La pétition insiste sur la réalité d'une « atmosphère malsaine » principalement lors des moments de compétition et évoque une normalisation des comportements problématiques, y compris la banalisation d'actes graves pouvant aller « jusqu'au viol ». Ces faits, affirment les signataires, ne seraient pas pris au sérieux lors des tournois et au sein des structures concernées.
« Une société du ping imprégnée par le sexisme et la pédocriminalité. »
Des critiques envers les clubs et la fédération
Les auteures reprochent aux clubs de ne pas reconnaître certains actes comme pédophiles et de ne pas protéger correctement les victimes. Elles pointent également la fédération, qu'elles estiment « ne pas souhaiter réagir » et contribuer ainsi au maintien du tabou autour du sujet. Selon la pétition, l'absence de formations et de dispositifs adaptés favoriserait un climat défavorable à la féminisation du sport.
La pétition met par ailleurs en garde contre un stéréotype limitant : se concentrer sur l'idée d'un pédocriminel « très âgé » conduirait à négliger les comportements d'hommes plus jeunes — dans la vingtaine — qui approcheraient également des adolescentes.

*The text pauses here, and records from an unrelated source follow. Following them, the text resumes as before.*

Lemma name_order (localtime gmtime : Z -> Time) (first last t t' : Z) :
  zone_ok localtime first last -> 0 <= first ->
  first * SEC_ <= t <= t' -> t' < (last + 1) * SEC_ ->
  let name := time_name localtime gmtime t in let name' := time_name localtime gmtime t' in
  to_string localtime gmtime t true false = Ret name /\ to_string localtime gmtime t' true false = Ret name' /\
    zlen name = 24 /\ zlen name' = 24 /\
    (name = name' <-> t / US_ = t' / US_) /\ (mark_less name name' = true <-> t / US_ < t' / US_).
Proof.
  intros [Hp Hmono] Hfirst Ht Ht'. unfold SEC_, US_ in *.
  set (tm s := to_Time localtime gmtime s false).
  assert (Hdiv : forall s, first * 1000000000 <= s < (last + 1) * 1000000000 ->
    Z.quot s 1000000000 = s / 1000000000 /\ Z.quot (Z.rem s 1000000000) 1000 = s / 1000 - 1000000 * (s / 1000000000) /\
    0 <= s / 1000 - 1000000 * (s / 1000000000) < 1000000 /\ first <= s / 1000000000 <= last).
  { intros s Hs. rewrite Z.quot_div_nonneg, Z.rem_mod_nonneg by lia. rewrite Z.quot_div_nonneg by (try apply Z.mod_pos_bound; lia).
    Z.to_euclidean_division_equations; lia. }
  assert (Hpr : forall s, first * 1000000000 <= s < (last + 1) * 1000000000 -> printable (tm s)).
  { intros s Hs. destruct (Hdiv s Hs) as (Hq & Hr & Hb & Hr'). unfold tm, to_Time, SEC_, US_. rewrite Hq, Hr. by apply Hp. }
  assert (Hf : forall s, first * 1000000000 <= s < (last + 1) * 1000000000 ->
    fields (tm s) = take 6 (fields (localtime (s / 1000000000))) ++ [s / 1000 - 1000000 * (s / 1000000000)]).
  { intros s Hs. destruct (Hdiv s Hs) as (Hq & Hr & _). unfold tm, to_Time, SEC_, US_. by rewrite Hq, Hr. }
  cbv zeta. unfold time_name, to_string. fold (tm t) (tm t').
  rewrite !to_string_text, !zlen_text by (apply Hpr; lia). do 4 (split; [done |]).
  assert (Hlen : length (Time_text (tm t) true) = length (Time_text (tm t') true)).
  { pose proof (zlen_text _ (Hpr t ltac:(lia))). pose proof (zlen_text _ (Hpr t' ltac:(lia))). unfold zlen in *. lia. }
  assert (Hcmp : Z.sgn (memcmp (Time_text (tm t) true) (Time_text (tm t') true)) = Z.sgn (t / 1000 - t' / 1000)).
  { rewrite text_order by (apply Hpr; lia). rewrite !Hf by lia. rewrite memcmp_snoc by done.
    destruct (Hdiv t ltac:(lia)) as (_ & _ & _ & ?), (Hdiv t' ltac:(lia)) as (_ & _ & _ & ?).
    assert (t / 1000000000 <= t' / 1000000000) by (apply Z.div_le_mono; lia).
    destruct (Z.eq_dec (t / 1000000000) (t' / 1000000000)) as [He | He].
    - rewrite He, memcmp_refl. cbn [Z.eqb]. f_equal. lia.
    - pose proof (Hmono (t / 1000000000) (t' / 1000000000) ltac:(lia) ltac:(lia)) as Hlt.
      destruct (Z.eqb_spec (memcmp (take 6 (fields (localtime (t / 1000000000)))) (take 6 (fields (localtime (t' / 1000000000))))) 0); [lia |].
      rewrite Z.sgn_neg by lia. symmetry. apply Z.sgn_neg. Z.to_euclidean_division_equations; lia. }
  unfold mark_less. rewrite Z.ltb_lt. split; split.
  - intros He. rewrite He, memcmp_refl in Hcmp. simpl in Hcmp. lia.
  - intros He. apply memcmp_eq; [done |]. lia.
  - lia.
  - lia.
Qed.

(** C29. Names from times: for times of one interval in which the time zone's clock runs
    forward, [to_string(time, true)] returns 24 bytes, inside of its buffer; times of the same
    microsecond have the same text, and otherwise the texts compare, byte by byte, as the times do.  So the files of
    the log, which are named by it, sort by age. *)
Theorem names_sort_by_time (localtime gmtime : Z -> Time) (first last t t' : Z) :
  zone_ok localtime first last -> 0 <= first ->
  first * SEC_ <= t <= t' -> t' < (last + 1) * SEC_ ->
  exists name name', to_string localtime gmtime t true false = Ret name /\ to_string localtime gmtime t' true false = Ret name' /\
    zlen name = 24 /\ zlen name' = 24 /\
    (name = name' <-> t / US_ = t' / US_) /\ (mark_less name name' = true <-> t / US_ < t' / US_).
Proof. intros Hz Hf Ht Ht'. eexists _, _. by apply (name_order localtime gmtime first last). Qed.

(** A month of a zone without changes of the clock. *)
Definition demo_zone (s : Z) : Time :=
  mkTime 124 9 (1 + s / 86400) (s / 3600 mod 24) (s / 60 mod 60) (s mod 60) 0.

Lemma demo_zone_ok : zone_ok demo_zone 0 2678399.
Proof.
  split.
  - intros s Hs us Hus. unfold printable, demo_zone. cbn [tm_year tm_mon tm_mday tm_hour tm_min tm_sec tm_us].
    split; [lia |]. split; [| lia]. repeat constructor; Z.to_euclidean_division_equations; lia.
  - intros s s' Hs Hs'. unfold demo_zone, fields. cbn [take tm_year tm_mon tm_mday tm_hour tm_min tm_sec tm_us memcmp].
    rewrite !Z.eqb_refl.
    destruct (Z.eqb_spec (1 + s / 86400) (1 + s' / 86400)); [| Z.to_euclidean_division_equations; lia].
    destruct (Z.eqb_spec (s / 3600 mod 24) (s' / 3600 mod 24)); [| Z.to_euclidean_division_equations; lia].
    destruct (Z.eqb_spec (s / 60 mod 60) (s' / 60 mod 60)); [| Z.to_euclidean_division_equations; lia].
    destruct (Z.eqb_spec (s mod 60) (s' mod 60)); Z.to_euclidean_division_equations; lia.
Qed.

Lemma names_sort_by_time_witness :
  exists name name', to_string demo_zone demo_zone 90061000001999 true false = Ret name /\
    to_string demo_zone demo_zone 90061000002000 true false = Ret name' /\ zlen name = 24 /\ zlen name' = 24 /\
    (name = name' <-> 90061000001999 / US_ = 90061000002000 / US_) /\
    (mark_less name name' = true <-> 90061000001999 / US_ < 90061000002000 / US_).
Proof.
  apply (names_sort_by_time demo_zone demo_zone 0 2678399); [apply demo_zone_ok | lia | unfold SEC_; lia | unfold SEC_; lia].
Defined.

(** 20241002-01:01:01.000001 *)
Example demo_text : to_string demo_zone demo_zone 90061000001999 true false =
  Ret [50;48;50;52;49;48;48;50;45;48;49;58;48;49;58;48;49;46;48;48;48;48;48;49].
Proof. vm_compute. reflexivity. Qed.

Ce que demande la pétition
Le texte appelle implicitement à un meilleur accompagnement des mineures dans le tennis de table et à des mesures de prévention et de formation, estimant que l'actuel cadre ne protège pas suffisamment les joueuses. Dans l'état des informations publiées, la pétition cherche encore des signatures pour accroître sa visibilité sur les réseaux sociaux.
- Allégations principales : harcèlement, tentatives d'agression, suivis et messages insistants.
- Acteurs mis en cause : certains clubs et la fédération (pour inaction ou silence).
- Conséquences dénoncées : climat malsain en compétition, obstacles à la féminisation du sport.
Contexte et conséquences possibles
Sans enquête publique ou communication officielle des instances sportives, ces éléments restent des témoignages et des constats portés par les signataires de la pétition. Ils posent cependant des questions lourdes pour le secteur : la protection des mineurs dans les clubs, la formation des encadrants, la gestion des signalements et la transparence des procédures disciplinaires.
| Point soulevé | Conséquence potentielle |
|---|---|
| Harcèlement et avances répétées | Climat d'insécurité, départs de joueuses |
| Inaction des clubs / fédération | Tabou, sous-déclaration, peu de prévention |
| Absence de formations | Encadrement insuffisant, procédures inadéquates |
À ce stade, la pétition formule un signal d'alerte sans qu'aucune réponse institutionnelle n'apparaisse dans le contenu diffusé. Pour que ces témoignages débouchent sur des mesures concrètes, ils devront être suivis d'une instruction des faits par les autorités compétentes du milieu sportif et, si nécessaire, par les services judiciaires.
La publication de la pétition renforce la pression publique sur le monde du tennis de table : clubs, fédération et organisateurs de tournois sont désormais confrontés à des accusations de manquement à la protection des mineures. Reste à savoir quelles suites administratives ou juridiques seront données à ces allégations, et si des dispositifs de prévention et de formation seront rapidement mis en place pour mieux protéger les jeunes joueuses.